* [WHAT YOU ARE ASKED TO DO] A verbatim reproduction of the lines below, from the line containing "Hp; cbn in Hp; [lia |]." through the line containing "Definition put_proc (p", both ends included, is the whole required output.

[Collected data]
-----

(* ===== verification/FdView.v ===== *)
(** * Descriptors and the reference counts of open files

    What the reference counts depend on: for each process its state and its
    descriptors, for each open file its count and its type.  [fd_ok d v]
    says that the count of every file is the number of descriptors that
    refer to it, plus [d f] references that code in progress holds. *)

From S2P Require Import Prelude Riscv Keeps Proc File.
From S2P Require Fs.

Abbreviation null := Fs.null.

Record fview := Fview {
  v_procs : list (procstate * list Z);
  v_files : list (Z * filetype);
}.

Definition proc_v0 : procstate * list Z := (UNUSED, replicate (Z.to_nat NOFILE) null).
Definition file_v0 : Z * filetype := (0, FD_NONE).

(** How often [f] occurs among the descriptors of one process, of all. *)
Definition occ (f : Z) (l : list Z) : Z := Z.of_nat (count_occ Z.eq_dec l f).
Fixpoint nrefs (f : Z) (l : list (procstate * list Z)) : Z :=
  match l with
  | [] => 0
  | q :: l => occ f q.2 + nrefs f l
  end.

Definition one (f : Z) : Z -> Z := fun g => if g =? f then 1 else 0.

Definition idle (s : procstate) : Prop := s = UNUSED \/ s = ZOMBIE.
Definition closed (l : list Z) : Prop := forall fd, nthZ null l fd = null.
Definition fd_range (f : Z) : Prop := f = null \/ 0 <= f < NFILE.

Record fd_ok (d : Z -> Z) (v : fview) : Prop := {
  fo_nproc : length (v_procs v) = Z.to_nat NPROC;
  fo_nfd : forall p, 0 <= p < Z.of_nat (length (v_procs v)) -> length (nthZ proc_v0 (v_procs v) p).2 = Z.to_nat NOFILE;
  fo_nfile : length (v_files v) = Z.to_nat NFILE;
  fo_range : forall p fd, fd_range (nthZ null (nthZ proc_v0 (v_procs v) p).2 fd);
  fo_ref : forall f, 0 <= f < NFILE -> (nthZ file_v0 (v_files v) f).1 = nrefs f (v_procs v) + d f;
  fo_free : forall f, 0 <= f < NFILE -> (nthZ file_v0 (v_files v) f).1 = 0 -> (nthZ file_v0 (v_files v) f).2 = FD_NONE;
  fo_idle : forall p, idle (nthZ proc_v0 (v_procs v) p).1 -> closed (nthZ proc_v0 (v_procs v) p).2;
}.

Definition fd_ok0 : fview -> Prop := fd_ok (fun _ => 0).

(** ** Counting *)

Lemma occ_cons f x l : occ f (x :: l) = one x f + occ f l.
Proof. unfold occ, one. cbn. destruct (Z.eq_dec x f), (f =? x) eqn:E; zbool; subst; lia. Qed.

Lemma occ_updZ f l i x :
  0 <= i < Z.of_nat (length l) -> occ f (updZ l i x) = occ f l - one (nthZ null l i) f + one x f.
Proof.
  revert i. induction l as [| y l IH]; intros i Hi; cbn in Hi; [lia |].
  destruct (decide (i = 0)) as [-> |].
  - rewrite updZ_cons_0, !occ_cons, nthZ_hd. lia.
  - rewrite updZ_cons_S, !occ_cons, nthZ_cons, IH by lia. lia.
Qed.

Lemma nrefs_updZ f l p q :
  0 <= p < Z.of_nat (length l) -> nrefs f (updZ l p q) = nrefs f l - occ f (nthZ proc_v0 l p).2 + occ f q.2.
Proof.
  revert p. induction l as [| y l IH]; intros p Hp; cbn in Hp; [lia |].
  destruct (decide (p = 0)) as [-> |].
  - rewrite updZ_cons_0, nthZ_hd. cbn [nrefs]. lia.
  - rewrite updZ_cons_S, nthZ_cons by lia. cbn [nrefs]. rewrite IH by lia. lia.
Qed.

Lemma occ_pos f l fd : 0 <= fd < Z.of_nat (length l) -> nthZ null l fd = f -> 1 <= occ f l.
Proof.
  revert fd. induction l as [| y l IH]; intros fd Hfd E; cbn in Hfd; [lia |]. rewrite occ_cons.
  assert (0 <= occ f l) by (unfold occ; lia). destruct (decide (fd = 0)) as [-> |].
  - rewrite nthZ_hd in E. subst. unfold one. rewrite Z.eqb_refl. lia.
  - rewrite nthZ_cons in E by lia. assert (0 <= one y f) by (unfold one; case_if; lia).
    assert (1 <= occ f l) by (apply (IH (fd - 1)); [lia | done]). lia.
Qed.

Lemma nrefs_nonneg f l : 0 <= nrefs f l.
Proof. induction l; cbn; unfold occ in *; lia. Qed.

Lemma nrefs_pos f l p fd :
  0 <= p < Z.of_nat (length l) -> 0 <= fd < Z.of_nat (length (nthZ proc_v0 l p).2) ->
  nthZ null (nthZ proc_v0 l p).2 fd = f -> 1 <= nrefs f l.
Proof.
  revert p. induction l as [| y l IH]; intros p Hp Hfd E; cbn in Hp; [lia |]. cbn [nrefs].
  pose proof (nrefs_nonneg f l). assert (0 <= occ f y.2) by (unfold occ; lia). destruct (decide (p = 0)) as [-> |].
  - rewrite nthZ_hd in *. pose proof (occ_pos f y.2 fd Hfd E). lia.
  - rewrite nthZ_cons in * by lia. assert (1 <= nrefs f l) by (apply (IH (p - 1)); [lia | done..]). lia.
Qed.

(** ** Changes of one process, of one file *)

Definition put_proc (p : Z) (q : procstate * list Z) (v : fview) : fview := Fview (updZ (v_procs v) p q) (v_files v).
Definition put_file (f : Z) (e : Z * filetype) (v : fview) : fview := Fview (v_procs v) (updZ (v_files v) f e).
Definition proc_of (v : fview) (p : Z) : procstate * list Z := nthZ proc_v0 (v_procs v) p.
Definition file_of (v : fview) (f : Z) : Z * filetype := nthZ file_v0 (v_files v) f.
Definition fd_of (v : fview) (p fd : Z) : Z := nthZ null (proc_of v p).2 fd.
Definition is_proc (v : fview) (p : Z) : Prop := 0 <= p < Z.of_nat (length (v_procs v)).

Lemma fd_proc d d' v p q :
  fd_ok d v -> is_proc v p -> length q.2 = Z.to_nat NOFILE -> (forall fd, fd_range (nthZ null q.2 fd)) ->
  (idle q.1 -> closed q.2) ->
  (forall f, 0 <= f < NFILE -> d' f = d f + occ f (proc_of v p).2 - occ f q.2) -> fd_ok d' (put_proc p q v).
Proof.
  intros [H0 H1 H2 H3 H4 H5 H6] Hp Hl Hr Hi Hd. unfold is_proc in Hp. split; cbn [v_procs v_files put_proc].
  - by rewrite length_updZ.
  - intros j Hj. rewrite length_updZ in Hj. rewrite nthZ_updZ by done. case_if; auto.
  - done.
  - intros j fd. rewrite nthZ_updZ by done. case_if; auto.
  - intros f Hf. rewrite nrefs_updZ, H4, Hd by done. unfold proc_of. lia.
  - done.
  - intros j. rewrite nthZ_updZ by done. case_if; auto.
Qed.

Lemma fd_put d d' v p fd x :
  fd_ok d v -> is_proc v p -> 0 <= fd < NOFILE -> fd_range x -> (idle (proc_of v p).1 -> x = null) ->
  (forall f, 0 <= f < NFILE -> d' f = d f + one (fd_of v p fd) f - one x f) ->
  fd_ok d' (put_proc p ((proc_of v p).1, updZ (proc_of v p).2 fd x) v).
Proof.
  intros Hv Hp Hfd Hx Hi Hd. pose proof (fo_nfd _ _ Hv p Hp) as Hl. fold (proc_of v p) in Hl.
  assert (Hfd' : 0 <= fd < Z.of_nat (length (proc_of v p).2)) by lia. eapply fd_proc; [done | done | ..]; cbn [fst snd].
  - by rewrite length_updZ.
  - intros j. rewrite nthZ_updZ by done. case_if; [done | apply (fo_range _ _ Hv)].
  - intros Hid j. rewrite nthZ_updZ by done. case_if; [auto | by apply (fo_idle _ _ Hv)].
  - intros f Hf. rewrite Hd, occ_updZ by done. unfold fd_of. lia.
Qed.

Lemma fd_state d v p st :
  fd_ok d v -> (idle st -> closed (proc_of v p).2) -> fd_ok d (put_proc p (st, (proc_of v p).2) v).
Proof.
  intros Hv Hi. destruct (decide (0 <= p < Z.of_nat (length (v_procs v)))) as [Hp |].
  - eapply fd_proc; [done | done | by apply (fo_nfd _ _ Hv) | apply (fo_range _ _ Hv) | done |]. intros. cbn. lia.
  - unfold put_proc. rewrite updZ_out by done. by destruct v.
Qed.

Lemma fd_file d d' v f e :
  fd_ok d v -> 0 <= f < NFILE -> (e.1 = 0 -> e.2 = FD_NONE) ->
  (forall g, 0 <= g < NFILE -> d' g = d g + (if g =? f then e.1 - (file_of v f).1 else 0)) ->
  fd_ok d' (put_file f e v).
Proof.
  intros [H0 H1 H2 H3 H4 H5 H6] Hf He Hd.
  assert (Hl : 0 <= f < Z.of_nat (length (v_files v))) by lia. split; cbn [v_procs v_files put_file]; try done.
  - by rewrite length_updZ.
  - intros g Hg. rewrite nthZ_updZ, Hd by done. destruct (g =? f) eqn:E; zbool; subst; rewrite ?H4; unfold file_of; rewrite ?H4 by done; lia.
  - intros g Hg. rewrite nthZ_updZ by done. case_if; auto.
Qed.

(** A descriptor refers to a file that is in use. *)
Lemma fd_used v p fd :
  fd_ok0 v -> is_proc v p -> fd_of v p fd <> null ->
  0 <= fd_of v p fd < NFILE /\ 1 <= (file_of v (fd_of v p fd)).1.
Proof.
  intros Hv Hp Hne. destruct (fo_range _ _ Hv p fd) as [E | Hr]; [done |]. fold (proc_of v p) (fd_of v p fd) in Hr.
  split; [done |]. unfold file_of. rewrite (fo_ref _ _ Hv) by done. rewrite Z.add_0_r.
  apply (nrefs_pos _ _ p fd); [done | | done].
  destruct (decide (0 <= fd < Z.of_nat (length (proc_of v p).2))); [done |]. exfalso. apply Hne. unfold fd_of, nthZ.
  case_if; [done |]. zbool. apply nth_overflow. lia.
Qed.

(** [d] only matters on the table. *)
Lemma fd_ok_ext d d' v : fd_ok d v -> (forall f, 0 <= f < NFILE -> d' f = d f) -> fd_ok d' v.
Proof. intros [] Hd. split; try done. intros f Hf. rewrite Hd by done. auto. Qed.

-----

* [ANSWER AREA]
  revert p. induction l as [| y l IH]; intros p Hp; cbn in Hp; [lia |].
  destruct (decide (p = 0)) as [-> |].
  - rewrite updZ_cons_0, nthZ_hd. cbn [nrefs]. lia.
  - rewrite updZ_cons_S, nthZ_cons by lia. cbn [nrefs]. rewrite IH by lia. lia.
Qed.

Lemma occ_pos f l fd : 0 <= fd < Z.of_nat (length l) -> nthZ null l fd = f -> 1 <= occ f l.
Proof.
  revert fd. induction l as [| y l IH]; intros fd Hfd E; cbn in Hfd; [lia |]. rewrite occ_cons.
  assert (0 <= occ f l) by (unfold occ; lia). destruct (decide (fd = 0)) as [-> |].
  - rewrite nthZ_hd in E. subst. unfold one. rewrite Z.eqb_refl. lia.
  - rewrite nthZ_cons in E by lia. assert (0 <= one y f) by (unfold one; case_if; lia).
    assert (1 <= occ f l) by (apply (IH (fd - 1)); [lia | done]). lia.
Qed.

Lemma nrefs_nonneg f l : 0 <= nrefs f l.
Proof. induction l; cbn; unfold occ in *; lia. Qed.

Lemma nrefs_pos f l p fd :
  0 <= p < Z.of_nat (length l) -> 0 <= fd < Z.of_nat (length (nthZ proc_v0 l p).2) ->
  nthZ null (nthZ proc_v0 l p).2 fd = f -> 1 <= nrefs f l.
Proof.
  revert p. induction l as [| y l IH]; intros p Hp Hfd E; cbn in Hp; [lia |]. cbn [nrefs].
  pose proof (nrefs_nonneg f l). assert (0 <= occ f y.2) by (unfold occ; lia). destruct (decide (p = 0)) as [-> |].
  - rewrite nthZ_hd in *. pose proof (occ_pos f y.2 fd Hfd E). lia.
  - rewrite nthZ_cons in * by lia. assert (1 <= nrefs f l) by (apply (IH (p - 1)); [lia | done..]). lia.
Qed.

(** ** Changes of one process, of one file *)

Definition put_proc (p : Z) (q : procstate * list Z) (v : fview) : fview := Fview (updZ (v_procs v) p q) (v_files v).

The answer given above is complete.